#### TASK DATA ####

(* ===== verification/TargetRaces.v ===== *)
(** * Replicas that write the same target at the same time

    The certificate material is computed from the Secret alone, "so that, should
    replicas overlap for a moment, the worst case is that the same bytes are written
    twice" (pkg/provider/provider.go).  Here any number of [Apply] of either provider,
    with one material, run interleaved call by call over the fakes, with faults and
    with changes of other targets between the calls; on FC3 an Apply is two calls, and
    the body it writes may be older than what another replica has written since. *)
From S2P Require Import Prelude GoString GoTime Api GoError Cloud Effects Interleave Bundle Provider ProviderFC3 ProviderOSS.
From S2P Require Import FakeCAS FakeFC3 FakeOSS FakeCloud TargetCells.

#[local] Open Scope prog_scope.

Section races.
  Context `{Cr : Crypto} (visit : gmap Z FakeCAS.Cert -> list FakeCAS.Cert).
  Context (k : cell_key) (m : CertMaterial) (o : ApplyOptions).

(** ** The target *)

(** the certificate of a target as its cloud stores it *)
Definition content (c : cloud) : option (list string) :=
  match k with
  | KFC3 d => (fun x => [FakeFC3.CertName x; FakeFC3.CertPEM x; FakeFC3.KeyPEM x]) <$> FakeFC3.domains (cl_fc3 c) !! d
  | KOSS b d => (fun r => [FakeOSS.CertRef r; FakeOSS.CertType r]) <$> (FakeOSS.buckets (cl_oss c) !! b ≫= fun recs => recs !! d)
  end.

Definition wanted : list string :=
  match k with
  | KFC3 _ => [cm_cas_name m; cm_cert_pem m; cm_key_pem m]
  | KOSS _ _ => [CASCertRef m; "CAS"]
  end.

(** OSS has no protocol *)
Definition serves_https (c : cloud) : Prop :=
  match k with
  | KFC3 d => exists x, FakeFC3.domains (cl_fc3 c) !! d = Some x /\ FC3.protocolHasHTTPS (FakeFC3.Protocol x) = true
  | KOSS _ _ => True
  end.

Definition applied_to (c : cloud) : Prop := content c = Some wanted /\ (ao_ensure_https o = true -> serves_https c).

(** what the replicas and the others do: the others leave this target alone *)
Definition settles : relation cloud := fun c c' =>
  (content c' = content c \/ is_Some (content c) /\ content c' = Some wanted) /\
  (ao_ensure_https o = true -> serves_https c -> serves_https c').

Definition elsewhere : relation cloud := fun c c' => content c' = content c /\ (serves_https c -> serves_https c').

Definition cloud_answers (c : cloud) (op : op) (x : resp op) (c' : cloud) : Prop :=
  match cloud_step visit c op with
  | Some (y, c1) => x = y /\ c' = c1
  | None => c' = c
  end.

#[export] Instance settles_preorder : PreOrder settles.
Proof using Type.
  split; [by intros c; split; [left|]|]. intros c1 c2 c3 [H12 P12] [H23 P23]. split; [|auto].
  destruct H23 as [E|[H2 E]]; [rewrite E; destruct H12 as [E'|H12]; [left|right]; done|].
  right. split; [|done]. destruct H12 as [E'|[? _]]; [by rewrite <-E'|done].
Qed.

Lemma applied_stays c c' : settles c c' -> applied_to c -> applied_to c'.
Proof using Type.
  intros [Hc Hp] [Ha Hs]. split; [|auto]. destruct Hc as [E|[_ E]]; by rewrite E.
Qed.

(** ** The calls *)

Lemma get_answers c cl d x c' :
  k = KFC3 d -> cloud_answers c (OGetCustomDomain cl d) x c' -> settles c c'.
Proof using Type.
  intros Hk. unfold cloud_answers. cbn [cloud_step]. destruct (FakeFC3.GetCustomDomain d (cl_fc3 c)) as [y f] eqn:E.
  intros [_ ->]. pose proof (FakeFC3.get_domains d (cl_fc3 c)) as Hd. rewrite E in Hd. cbn in Hd.
  unfold settles, content, serves_https. rewrite Hk. cbn. rewrite Hd. split; [by left|done].
Qed.

Lemma update_answers c cl d cd x c' :
  k = KFC3 d -> cloud_answers c (OUpdateCustomDomain cl d (FC3.apply_input cd m o)) x c' ->
  settles c c' /\ (x = None -> applied_to c').
Proof using Type.
  intros Hk. unfold cloud_answers. cbn [cloud_step].
  destruct (FakeFC3.UpdateCustomDomain d (Some (FC3.apply_input cd m o)) (cl_fc3 c)) as [y f] eqn:E. intros [-> ->].
  destruct (FakeFC3.update_self d (FC3.apply_input cd m o) (cl_fc3 c)) as [[Hd [e He]]|(z & Hz & Hd & _)];
    rewrite E in Hd; cbn [fst snd] in Hd.
  - rewrite E in He. cbn in He. subst y. split; [|done].
    unfold settles, content, serves_https. rewrite Hk. cbn. rewrite Hd. split; [by left|done].
  - assert (Ha : applied_to (set_fc3 c f)).
    { unfold applied_to, content, wanted, serves_https. rewrite Hk. cbn [cl_fc3 set_fc3]. rewrite Hd. split; [done|].
      intros Ho. eexists. split; [done|]. by apply FC3.apply_input_https. }
    split; [|done]. destruct Ha as [Hc Hs]. split; [right|auto]. split; [|done].
    unfold content. rewrite Hk, Hz. by eexists.
Qed.

Lemma put_answers c cl s x c' :
  k = KOSS (oss_bucket s) (to_lower (oss_domain_name s)) ->
  cloud_answers c (OPutCnameCert cl (oss_bucket s) (oss_domain_name s) (CASCertRef m)) x c' ->
  settles c c' /\ (x = None -> applied_to c').
Proof using Type.
  intros Hk. unfold cloud_answers. cbn [cloud_step].
  destruct (FakeOSS.PutCnameCert (oss_bucket s) (oss_domain_name s) (CASCertRef m) (cl_oss c)) as [y f] eqn:E. intros [-> ->].
  unfold settles, applied_to, content, wanted, serves_https. rewrite Hk. cbn [cl_oss set_oss].
  unfold FakeOSS.PutCnameCert in E. destruct (String.eqb (CASCertRef m) "").
  { injection E as <- <-. split; [split; [by left|done]|done]. }
  destruct (FakeOSS.write_self (oss_bucket s) (oss_domain_name s) (FakeOSS.attach (CASCertRef m)) (cl_oss c))
    as [[Hb [e He]]|(r & Hr & He & Hr')]; rewrite E in He; cbn [fst] in He; subst y.
  - rewrite E in Hb. cbn [snd] in Hb. rewrite Hb. split; [split; [by left|done]|done].
  - rewrite E in Hr'. cbn [snd] in Hr'. unfold FakeOSS.Cname_of in Hr, Hr'.
    assert (Hf : FakeOSS.buckets f !! oss_bucket s ≫= (fun recs => recs !! to_lower (oss_domain_name s)) =
                 Some (FakeOSS.attach (CASCertRef m) r)) by (by destruct (FakeOSS.buckets f !! oss_bucket s)).
    assert (Hg : FakeOSS.buckets (cl_oss c) !! oss_bucket s ≫= (fun recs => recs !! to_lower (oss_domain_name s)) = Some r)
      by (by destruct (FakeOSS.buckets (cl_oss c) !! oss_bucket s)).
    rewrite Hf, Hg. cbn. split; [split; [right; by split|done]|]. by split.
Qed.

(** ** The programs *)

Definition apply_done (err : option goerr) (c : cloud) : Prop := err = None -> applied_to c.

Abbreviation shared := (rwp cloud_answers settles).

Lemma fc3_apply_shared c t cl : cp_key (p := FC3.provider) t cl = Some k -> shared c (FC3.Apply t cl m o) apply_done.
Proof.
  intros Hk. apply fc3_client in Hk as [Hcl Hk]. unfold FC3.Apply. rewrite Hcl.
  destruct (String.eqb _ _); [by intros c1 _|]. cbn [bind call]. intros c1 _ got c2 Hgot.
  split; [by apply (get_answers c1 cl (tg_identifier t) got)|].
  destruct got as [e|cd]; cbn [bind].
  { intros c3 _. by destruct (translate_some ActionGetCustomDomain e ReasonApplyFailed) as [r ->]. }
  intros c3 _ err c4 Herr. destruct (update_answers _ _ _ _ _ _ Hk Herr) as [H4 Ha]. split; [done|].
  intros c5 H5. destruct err as [e|]; [by destruct (translate_some ActionUpdateCustomDomain e ReasonApplyFailed) as [r ->]|].
  intros _. apply (applied_stays c4); [done|by apply Ha].
Qed.

Lemma oss_apply_shared c t cl : cp_key (p := OSS.provider) t cl = Some k -> shared c (OSS.Apply t cl m o) apply_done.
Proof.
  intros Hk. apply oss_client in Hk as (s & Hcl & Hs & Hk). unfold OSS.Apply, OSS.with_client. rewrite Hcl, Hs. cbv zeta.
  destruct (String.eqb _ _); [by intros c1 _|]. cbn [bind call]. intros c1 _ err c2 Herr.
  destruct (put_answers _ _ _ _ _ Hk Herr) as [H2 Ha]. split; [done|]. intros c3 H3.
  destruct err as [e|]; [by destruct (translate_some ActionPutCname e ReasonApplyFailed) as [r ->]|].
  intros _. apply (applied_stays c2); [done|by apply Ha].
Qed.

(** an Apply to this target *)
Definition applier (p : prog (option goerr)) : Prop :=
  exists t cl, cp_key (p := FC3.provider) t cl = Some k /\ p = pv_apply FC3.provider t cl m o \/
               cp_key (p := OSS.provider) t cl = Some k /\ p = pv_apply OSS.provider t cl m o.

Lemma elsewhere_settles c c' : elsewhere c c' -> settles c c'.
Proof using Type. intros [E H]. split; [by left|auto]. Qed.

Lemma appliers_shared c pool : Forall applier pool -> Forall (fun p => shared c p apply_done) pool.
Proof.
  intros Hp. eapply Forall_impl; [exact Hp|].
  intros p (t & cl & [[Hk ->]|[Hk ->]]); [by apply fc3_apply_shared|by apply oss_apply_shared].
Qed.

Lemma races_sound c pool c' pool' :
  Forall (fun p => shared c p apply_done) pool -> rtc (pool_step cloud_answers elsewhere) (c, pool) (c', pool') ->
  settles c c' /\ Forall (fun p => shared c' p apply_done) pool'.
Proof using Type.
  intros Hp Hr. by apply (pool_sound cloud_answers elsewhere settles apply_done (c, pool) (c', pool') elsewhere_settles).
Qed.

End races.

(** ** Properties *)

(** C11: Replicas that write the same target at the same time agree.  Any number of
    Apply of either provider to one target, with one material and the same options,
    run interleaved call by call, with faults (also answers lost after the commit) and
    with changes of other targets in between: in every state they reach the target
    carries the certificate it had before or the material, name, bytes and key; from
    the first Apply that reports success on it carries the material, and, where that
    was asked for, serves HTTPS, even when a replica that read the domain earlier writes last. *)
Theorem replicas_agree_on_targets `{Cr : Crypto} (visit : gmap Z FakeCAS.Cert -> list FakeCAS.Cert)
    (k : cell_key) (m : CertMaterial) (o : ApplyOptions) (c0 c c' : cloud) pool pool1 pool' :
  Forall (applier k m o) pool ->
  rtc (pool_step (cloud_answers visit) (elsewhere k)) (c0, pool) (c, pool1) ->
  rtc (pool_step (cloud_answers visit) (elsewhere k)) (c, pool1) (c', pool') ->
  (content k c' = content k c0 \/ is_Some (content k c0) /\ content k c' = Some (wanted k m)) /\
  (Ret None ∈ pool1 -> content k c' = Some (wanted k m) /\ (ao_ensure_https o = true -> serves_https k c')).
Proof.
  intros Hp H1 H2. apply (appliers_shared visit k m o c0) in Hp.
  destruct (races_sound visit k m o _ _ _ _ Hp H1) as [[Hc1 _] Hp1].
  destruct (races_sound visit k m o _ _ _ _ Hp1 H2) as [Hs2 _]. split.
  - destruct Hs2 as [[E|[H E]] _]; [by rewrite E|right]. split; [|done]. destruct Hc1 as [E1|[? _]]; [by rewrite <-E1|done].
  - intros Hn. rewrite Forall_forall in Hp1. apply (applied_stays k m o c c' Hs2). by apply (Hp1 _ Hn c).
Qed.

(** two replicas read a domain without HTTPS; one writes, then the other writes what
    it computed from its older reading *)
Definition racing_material : CertMaterial := mkCertMaterial "fp" "cert" "key" None "site_1" 0 ["a.example.com"] "".
Definition racing_options : ApplyOptions := mkApplyOptions true "".

Definition racing_apply : prog (option goerr) :=
  pv_apply (@FC3.provider toy_crypto) (mkTarget TargetTypeFC3CustomDomain "cn-hangzhou" "a.example.com" (SpecFC3 None))
    (FC3Client (CfgAccessKey "ak" "sk") "cn-hangzhou" "ak") racing_material racing_options.

Definition racing_cloud : cloud :=
  mkCloud FakeCAS.NewCAS
    (FakeFC3.AddDomain (FakeFC3.mkDomain "a.example.com" "HTTP" "" "" "" EchoNil) FakeFC3.NewFC3) FakeOSS.NewOSS.

Definition listed (certs : gmap Z FakeCAS.Cert) : list FakeCAS.Cert := (map_to_list certs).*2.

Definition racing_world : handler cloud := fun c op =>
  match cloud_step listed c op with Some r => r | None => (failed_resp op, c) end.

Definition first_wrote : cloud * list (prog (option goerr)) :=
  run_schedule racing_world [1; 0; 0] (racing_cloud, [racing_apply; racing_apply]).
Definition both_wrote : cloud * list (prog (option goerr)) := run_schedule racing_world [1] first_wrote.

Lemma racing_answers c op : cloud_answers listed c op (racing_world c op).1 (racing_world c op).2.
Proof. unfold cloud_answers, racing_world. by destruct (cloud_step listed c op) as [[x c']|]. Qed.

Lemma replicas_agree_on_targets_witness :
  let k := KFC3 "a.example.com" in
  Ret None ∈ first_wrote.2 /\ both_wrote.2 = [Ret None; Ret None] /\
  content k both_wrote.1 = Some ["site_1"; "cert"; "key"] /\ serves_https k both_wrote.1.
Proof.
  intros k. assert (Hn : Ret None ∈ first_wrote.2).
  { apply list_elem_of_lookup. exists 0. vm_compute. reflexivity. }
  split; [exact Hn|]. split; [vm_compute; reflexivity|].
  assert (H1 : rtc (pool_step (cloud_answers listed) (elsewhere k)) (racing_cloud, [racing_apply; racing_apply])
                 (first_wrote.1, first_wrote.2)).
  { rewrite <-(surjective_pairing first_wrote). apply run_schedule_steps, racing_answers. }
  assert (H2 : rtc (pool_step (cloud_answers listed) (elsewhere k)) (first_wrote.1, first_wrote.2)
                 (both_wrote.1, both_wrote.2)).
  { rewrite <-(surjective_pairing first_wrote), <-(surjective_pairing both_wrote).
    apply run_schedule_steps, racing_answers. }
  assert (Ha : Forall (@applier toy_crypto k racing_material racing_options) [racing_apply; racing_apply]).
  { assert (@applier toy_crypto k racing_material racing_options racing_apply) as Hr.
    { eexists _, _. left. split; [|reflexivity]. reflexivity. }
    apply Forall_cons_2; [exact Hr|]. apply Forall_cons_2; [exact Hr|apply Forall_nil_2]. }
  destruct (@replicas_agree_on_targets toy_crypto listed k racing_material racing_options _ _ _ _ _ _ Ha H1 H2) as [_ H].
  destruct (H Hn) as [Hc Hs]. split; [exact Hc|exact (Hs eq_refl)].
Defined.
(* ===== verification/Clients.v ===== *)
(** * Client construction: the caches and the two factories

    pkg/aliyun/cache.go, internal/controller/cas_factory.go and
    provider_factory.go.  A cache is shared by all rounds: its map is reached
    through calls, so nothing is assumed of what other rounds stored but that
    they stored it by the same code ([coherent]). *)
From S2P Require Import Prelude GoString GoTime Api GoError Cloud KubeLib Effects Bundle Samples CertStatus.
From S2P Require Import CertUpload Provider ProviderFC3 ProviderOSS.

#[local] Open Scope prog_scope.

(** ** Definitions *)

(** *** pkg/aliyun/cache.go *)

Record ClientKey : Type := mkClientKey {
  ck_namespace : string;
  ck_name : string;
  ck_resource_version : string;
  ck_region : string;
  ck_endpoint : string;
  ck_resource_group : string;
  ck_type : string
}.

Definition identity (k : ClientKey) : string :=
  ck_namespace k +:+ "/" +:+ ck_name k +:+ "/" +:+ ck_region k +:+ "/" +:+ ck_endpoint k +:+ "/"
  +:+ ck_resource_group k +:+ "/" +:+ ck_type k.

(** one instantiation of [ClientCache]: how its map is read and written; the lock is
    held over the whole method *)
Record ClientCache (T : Type) : Type := mkClientCache {
  cache_get : string -> prog (option (string * T));
  cache_put : string -> string -> T -> prog unit
}.
Arguments cache_get {T} _ _.
Arguments cache_put {T} _ _ _ _.

Definition GetOrBuild {T} (c : ClientCache T) (key : ClientKey) (build : prog (goerr + T)) : prog (goerr + T) :=
  let id := identity key in
  let rebuild :=
    try! cl := build in
    do! cache_put c id (ck_resource_version key) cl in
    Ret (inr cl) in
  let! e := cache_get c id in
  match e with
  | Some (rv, cl) => if String.eqb rv (ck_resource_version key) then Ret (inr cl) else rebuild
  | None => rebuild
  end.

Definition cas_cache : ClientCache CASClient :=
  mkClientCache CASClient (fun id => call (OCASCacheGet id)) (fun id rv c => call (OCASCachePut id rv c)).
Definition provider_cache : ClientCache ProviderClient :=
  mkClientCache ProviderClient (fun id => call (OProviderCacheGet id)) (fun id rv c => call (OProviderCachePut id rv c)).

(** *** credentials.go, [Build]: the configuration stands for the credential made of it *)
Definition Credentials_Build (c : Credentials) : prog (goerr + CredentialConfig) :=
  let! err := call (ONewCredential (build_config c)) in
  Ret match err with Some e => inl e | None => inr (build_config c) end.

(** *** the constructors of the SDK clients (cas_sdk.go, fc3_sdk.go, oss_sdk.go) *)
Definition NewCASClient (c : CASClient) : prog (goerr + CASClient) :=
  let! err := call (ONewCASClient c) in
  Ret match Classify "NewClient" err with Some e => inl e | None => inr c end.

Definition NewFC3Client (cred : CredentialConfig) (region limiterKey : string) : prog (goerr + ProviderClient) :=
  let c := FC3Client cred region limiterKey in
  let! err := call (ONewProviderClient c) in
  Ret match Classify "NewFC3Client" err with Some e => inl e | None => inr c end.

Definition NewOSSClient (cred : CredentialConfig) (region limiterKey : string) : prog (goerr + ProviderClient) :=
  Ret (if String.eqb region "" then
         inl (EAliyun ClassPermanent "NewOSSClient" "RegionRequired" (EText "OSS client 需要 region"))
       else inr (OSSClient cred region limiterKey)).

(** *** cas_factory.go *)

Definition credentials_missing (name : string) : goerr :=
  ECredentials ReasonCredentialsNotFound (EText ("凭证 Secret " +:+ quote name +:+ " 不存在")).

(** the Secret and the credentials in it *)
Definition read_credentials (ns name : string) : prog (goerr + (Secret * Credentials)) :=
  let! got := call (OGetSecret ns name) in
  Ret match got with
      | inl e => inl (if IsNotFound e then credentials_missing name else e)
      | inr s =>
          match CredentialsFromSecret s with
          | inl e => inl (ECredentials ReasonCredentialsInvalid e)
          | inr c => inr (s, c)
          end
      end.

Definition cas_key (s : Secret) (ac : AliyunCertificate) : ClientKey :=
  mkClientKey (om_namespace (sec_meta s)) (om_name (sec_meta s)) (om_resource_version (sec_meta s))
    (EffectiveCASRegion (ac_aliyun ac)) (al_endpoint_override (ac_aliyun ac)) (al_resource_group_id (ac_aliyun ac)) "".

(** the closure handed to the cache *)
Definition build_cas (key : ClientKey) (creds : Credentials) : prog (goerr + CASClient) :=
  let! cred := Credentials_Build creds in
  match cred with
  | inl e => Ret (inl (ECredentials ReasonCredentialsInvalid e))
  | inr cred => NewCASClient (mkCASClient cred (ck_region key) (ck_endpoint key) (ck_resource_group key) (LimiterKey creds))
  end.

Definition NewCASFactory : CASFactory := fun ac =>
  let! got := read_credentials (ac_namespace ac) (al_credentials_ref (ac_aliyun ac)) in
  match got with
  | inl e => Ret (inl e)
  | inr (s, creds) => let key := cas_key s ac in GetOrBuild cas_cache key (build_cas key creds)
  end.

(** *** provider_factory.go *)

Definition ProviderFactory : Type :=
  AliyunCertificateBinding -> option AliyunCertificate -> prog (goerr + (Provider * ProviderClient)).

Definition credentialsSecretNameFor (b : AliyunCertificateBinding) (ac : option AliyunCertificate) : string :=
  match abs_credentials_ref (ab_spec b) with
  | Some n => if negb (String.eqb n "") then n
              else match ac with Some ac => al_credentials_ref (ac_aliyun ac) | None => "" end
  | None => match ac with Some ac => al_credentials_ref (ac_aliyun ac) | None => "" end
  end.

(** [%v] of a []string *)
Definition show_names (l : list string) : string := "[" +:+ join " " l +:+ "]".

Definition targetOf (reg : registry) (b : AliyunCertificateBinding) : goerr + Target :=
  let t := ab_target b in
  if String.eqb (bt_type t) TargetTypeFC3CustomDomain then
    match bt_fc3 t with
    | None => inl (EText ("target.type=" +:+ bt_type t +:+ " 但缺少 fc3CustomDomain"))
    | Some fc => inr (mkTarget (bt_type t) (fc_region fc) (fc_domain_name fc) (SpecFC3 (Some fc)))
    end
  else if String.eqb (bt_type t) TargetTypeOSSCustomDomain then
    match bt_oss t with
    | None => inl (EText ("target.type=" +:+ bt_type t +:+ " 但缺少 ossCustomDomain"))
    | Some o => inr (mkTarget (bt_type t) (oss_region o) (oss_domain_name o) (SpecOSS (Some o)))
    end
  else inl (EText ("未知的 target.type " +:+ quote (bt_type t) +:+ "，已注册: " +:+ show_names (Names reg))).

Definition buildProviderClient (typeName region : string) (cred : CredentialConfig) (limiterKey : string) :
    prog (goerr + ProviderClient) :=
  if String.eqb typeName TargetTypeFC3CustomDomain then NewFC3Client cred region limiterKey
  else if String.eqb typeName TargetTypeOSSCustomDomain then NewOSSClient cred region limiterKey
  else Ret (inl (EText ("没有 target.type " +:+ quote typeName +:+ " 的 client 构造器"))).

Definition provider_key (s : Secret) (tg : Target) : ClientKey :=
  mkClientKey (om_namespace (sec_meta s)) (om_name (sec_meta s)) (om_resource_version (sec_meta s))
    (tg_region tg) "" "" (tg_type tg).

Definition build_provider (key : ClientKey) (creds : Credentials) : prog (goerr + ProviderClient) :=
  let! cred := Credentials_Build creds in
  match cred with
  | inl e => Ret (inl (ECredentials ReasonCredentialsInvalid e))
  | inr cred => buildProviderClient (ck_type key) (ck_region key) cred (LimiterKey creds)
  end.

Definition NewProviderFactory (reg : registry) : ProviderFactory := fun b ac =>
  match targetOf reg b with
  | inl e => Ret (inl e)
  | inr tg =>
      match Get (tg_type tg) reg with
      | None => Ret (inl (EText ("没有注册 target.type " +:+ quote (tg_type tg) +:+ " 的 provider，已注册: " +:+ show_names (Names reg))))
      | Some p =>
          let secretName := credentialsSecretNameFor b ac in
          if String.eqb secretName "" then
            Ret (inl (ECredentials ReasonCredentialsNotFound
                        (EText "既未设置 spec.credentialsRef，也取不到证书的 aliyun.credentialsRef")))
          else
            let! got := read_credentials (ab_namespace b) secretName in
            match got with
            | inl e => Ret (inl e)
            | inr (s, creds) =>
                let key := provider_key s tg in
                try! cl := GetOrBuild provider_cache key (build_provider key creds) in
                Ret (inr (p, cl))
            end
      end
  end.

(** the registry after the init functions of the two providers *)
Definition builtin_registry `{Crypto} : option registry :=
  Register FC3.provider ∅ ≫= Register OSS.provider.

(** ** Lemmas *)

(** the parts of a key that make its identity *)
Definition key_parts (k : ClientKey) : list string :=
  [ck_namespace k; ck_name k; ck_region k; ck_endpoint k; ck_resource_group k; ck_type k].

Definition slash_free (l : list string) : Prop := Forall (fun s => free_of "/" s = true) l.

Lemma identity_join k : identity k = join "/" (key_parts k).
Proof. done. Qed.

####

● TRY IT
Starting at the line above that holds "(** an Apply to this target *)" and ending at the line that holds "Proof using Type. intros", transcribe each line exactly and include no other lines.

● ANSWER TO THIS PROBLEM
(** an Apply to this target *)
Definition applier (p : prog (option goerr)) : Prop :=
  exists t cl, cp_key (p := FC3.provider) t cl = Some k /\ p = pv_apply FC3.provider t cl m o \/
               cp_key (p := OSS.provider) t cl = Some k /\ p = pv_apply OSS.provider t cl m o.

Lemma elsewhere_settles c c' : elsewhere c c' -> settles c c'.
Proof using Type. intros [E H]. split; [by left|auto]. Qed.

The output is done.